As I’ve gotten older, I’ve realized that while money is definitely nice, it is not everything. I’ve seen it cause more problems and stress than it’s worth.
I’ve known of girls who literally sell their bodies for money. I’ve seen men sacrifice their families and themselves for money. I’ve seen people waste hours of pure drudgery doing something they didn’t even like for a days, months, years. 
For what?
I know one girl who makes it her mission to have the latest techie gadget. Then she spends so much time playing with it and showing it off that she can’t relate to others. She’ll be in her techie ‘zone,” impossible to have a conversation with. Then the toy breaks. What now?
We need to simplify.
It’s not all that easy, you say. Have you seen the recent economic figures? Have you seen the price of…well, anything?

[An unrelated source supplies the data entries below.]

(** The character of the text at the offset of a line plus a column is the
    character of that line at the column. *)
Lemma get_join (ls : list string) (i col : nat) (l : string) :
  ls !! i = Some l -> (col < String.length l)%nat ->
  String.get (Z.to_nat (lines_before ls i) + col) (Str.join nl ls) = String.get col l.
Proof.
  revert i. induction ls as [|l0 ls IH]; intros i Hl Hcol; [done|].
  destruct i as [|i].
  - simpl in Hl. injection Hl as ->.
    change (Z.to_nat (lines_before (l :: ls) 0)) with 0%nat. simpl (0 + col)%nat.
    destruct ls as [|l' ls]; [done|].
    rewrite join_cons_cons. symmetry. by apply String.append_correct1.
  - simpl in Hl. destruct ls as [|l' ls]; [done|].
    rewrite join_cons_cons, lines_before_S.
    pose proof (lines_before_nonneg (l' :: ls) i) as Hnn.
    replace (Z.to_nat (Str.len l0 + 1 + lines_before (l' :: ls) i) + col)%nat
      with ((Z.to_nat (lines_before (l' :: ls) i) + col + String.length nl)
            + String.length l0)%nat
      by (unfold Str.len; simpl; lia).
    rewrite <- String.append_correct2, <- String.append_correct2.
    by apply IH.
Qed.

(** X1. A line and a column inside the text are converted to the offset of
    that very character: the character of the source at the offset is the
    character at the column of the line. *)
Theorem convert_points_at_character (source : string) (i col : nat) (l : string) :
  Str.split "010"%char source !! i = Some l ->
  (col < String.length l)%nat ->
  exists off,
    LineColToOffConverter.convert (LineColToOffConverter.init source)
      (Z.of_nat i + 1) (Z.of_nat col) = Ok (LineColToOffConverter.Int off)
    /\ 0 <= off < Str.len source
    /\ String.get (Z.to_nat off) source = String.get col l.
Proof.
  intros Hl Hcol. set (ls := Str.split "010"%char source) in *.
  pose proof (lookup_lt_Some _ _ _ Hl) as Hi.
  pose proof (lines_before_nonneg ls i) as Hnn.
  exists (lines_before ls i + Z.of_nat col). split; [|split].
  - unfold LineColToOffConverter.convert.
    rewrite ConverterFacts.length_init. fold ls.
    destruct (Z.leb_spec (Z.of_nat (S (length ls))) (Z.of_nat i + 1 - 1)); [lia|].
    replace (Z.of_nat i + 1 - 1) with (Z.of_nat i) by lia.
    rewrite (ConverterFacts.getitem_nonneg _ i (lines_before ls i)); [done|].
    rewrite ConverterFacts.init_eq. fold ls.
    rewrite ConverterFacts.lookup_offsets by lia. f_equal; lia.
  - assert (lines_before ls (S i) <= lines_before ls (length ls)).
    { destruct (decide (S i = length ls)) as [->|]; [lia|].
      apply Z.lt_le_incl, lines_before_mono. lia. }
    assert (Hsrc : Str.join nl ls = source) by apply join_split.
    pose proof (lines_before_all ls (split_not_nil _ _)) as Hall.
    rewrite Hsrc in Hall. rewrite (lines_before_step _ _ _ Hl) in *.
    unfold Str.len in *. lia.
  - replace (Z.to_nat (lines_before ls i + Z.of_nat col))
      with (Z.to_nat (lines_before ls i) + col)%nat by lia.
    assert (Hsrc : Str.join nl ls = source) by apply join_split.
    rewrite <- Hsrc at 1. by apply get_join.
Qed.

(** The [f] of [def foo] in a text of two lines. *)
Lemma convert_points_at_character_witness :
  exists off,
    LineColToOffConverter.convert
      (LineColToOffConverter.init ("import os" +:+ nl +:+ "def foo(): pass"))
      2 4 = Ok (LineColToOffConverter.Int off)
    /\ String.get (Z.to_nat off) ("import os" +:+ nl +:+ "def foo(): pass")
       = Some "f"%char.
Proof.
  destruct (convert_points_at_character ("import os" +:+ nl +:+ "def foo(): pass")
              1 4 "def foo(): pass") as (off & Hc & _ & Hg);
    [reflexivity|simpl; lia|].
  exists off. split; [exact Hc|exact Hg].
Defined.

(** X2. The table of the converter increases strictly, starts at 0 and
    ends with the length of the text plus one. *)
Theorem table_increasing (source : string) :
  let table := LineColToOffConverter.init source in
  table !! 0%nat = Some 0
  /\ List.last table 0 = Str.len source + 1
  /\ forall i j a b, (i < j)%nat -> table !! i = Some a -> table !! j = Some b -> a < b.
Proof.
  intros table. set (ls := Str.split "010"%char source).
  assert (Hlook : forall i, (i <= length ls)%nat -> table !! i = Some (lines_before ls i)).
  { intros i Hi. unfold table. rewrite ConverterFacts.init_eq.
    by rewrite ConverterFacts.lookup_offsets. }
  assert (Hlen : length table = S (length ls)) by apply ConverterFacts.length_init.
  split; [by rewrite Hlook by lia|]. split.
  - assert (Hlast : table !! length ls = Some (Str.len source + 1)).
    { assert (Hsrc : Str.join nl ls = source) by apply join_split.
      rewrite Hlook by lia. rewrite lines_before_all by apply split_not_nil.
      by rewrite Hsrc. }
    destruct (proj1 (list_elem_of_lookup table (Str.len source + 1))) as [_ _];
      [by eapply list_elem_of_lookup_2|].
    rewrite <- (take_drop (length ls) table).
    rewrite (drop_S _ _ _ Hlast), drop_ge by lia.
    by rewrite last_last.
  - intros i j a b Hij Ha Hb.
    pose proof (lookup_lt_Some _ _ _ Hb) as Hj.
    rewrite Hlook in Ha, Hb by lia. injection Ha as <-. injection Hb as <-.
    apply lines_before_mono. lia.
Qed.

Yes, it’s nice to have stuff, I am the first to attest. But it is nicer to have peace of mind and a lack of stress. Nicer…and more profitable, I might add. Profitable because you are not wasting brain cells worrying, so there is plenty of space to create; to problem solve, to innovate.
Ideas flow when you are relaxed; so does production.
It’s not that I don’t feel bad for people who have lost their job, I know it’s traumatic, painful and often requires an uncomfortable lifestyle change. But as an outsider, I know that money comes and goes. As an outsider, this seems like an awesome opportunity to progress. Of course, I certainly wouldn’t recognize it, if the tables were turned. And I will probably have to be reminded of this posr.
But it is nice to realize that money isn’t everything. [Thank goodness.]. You can live just as rich a life [and often richer] with little as you can a lot.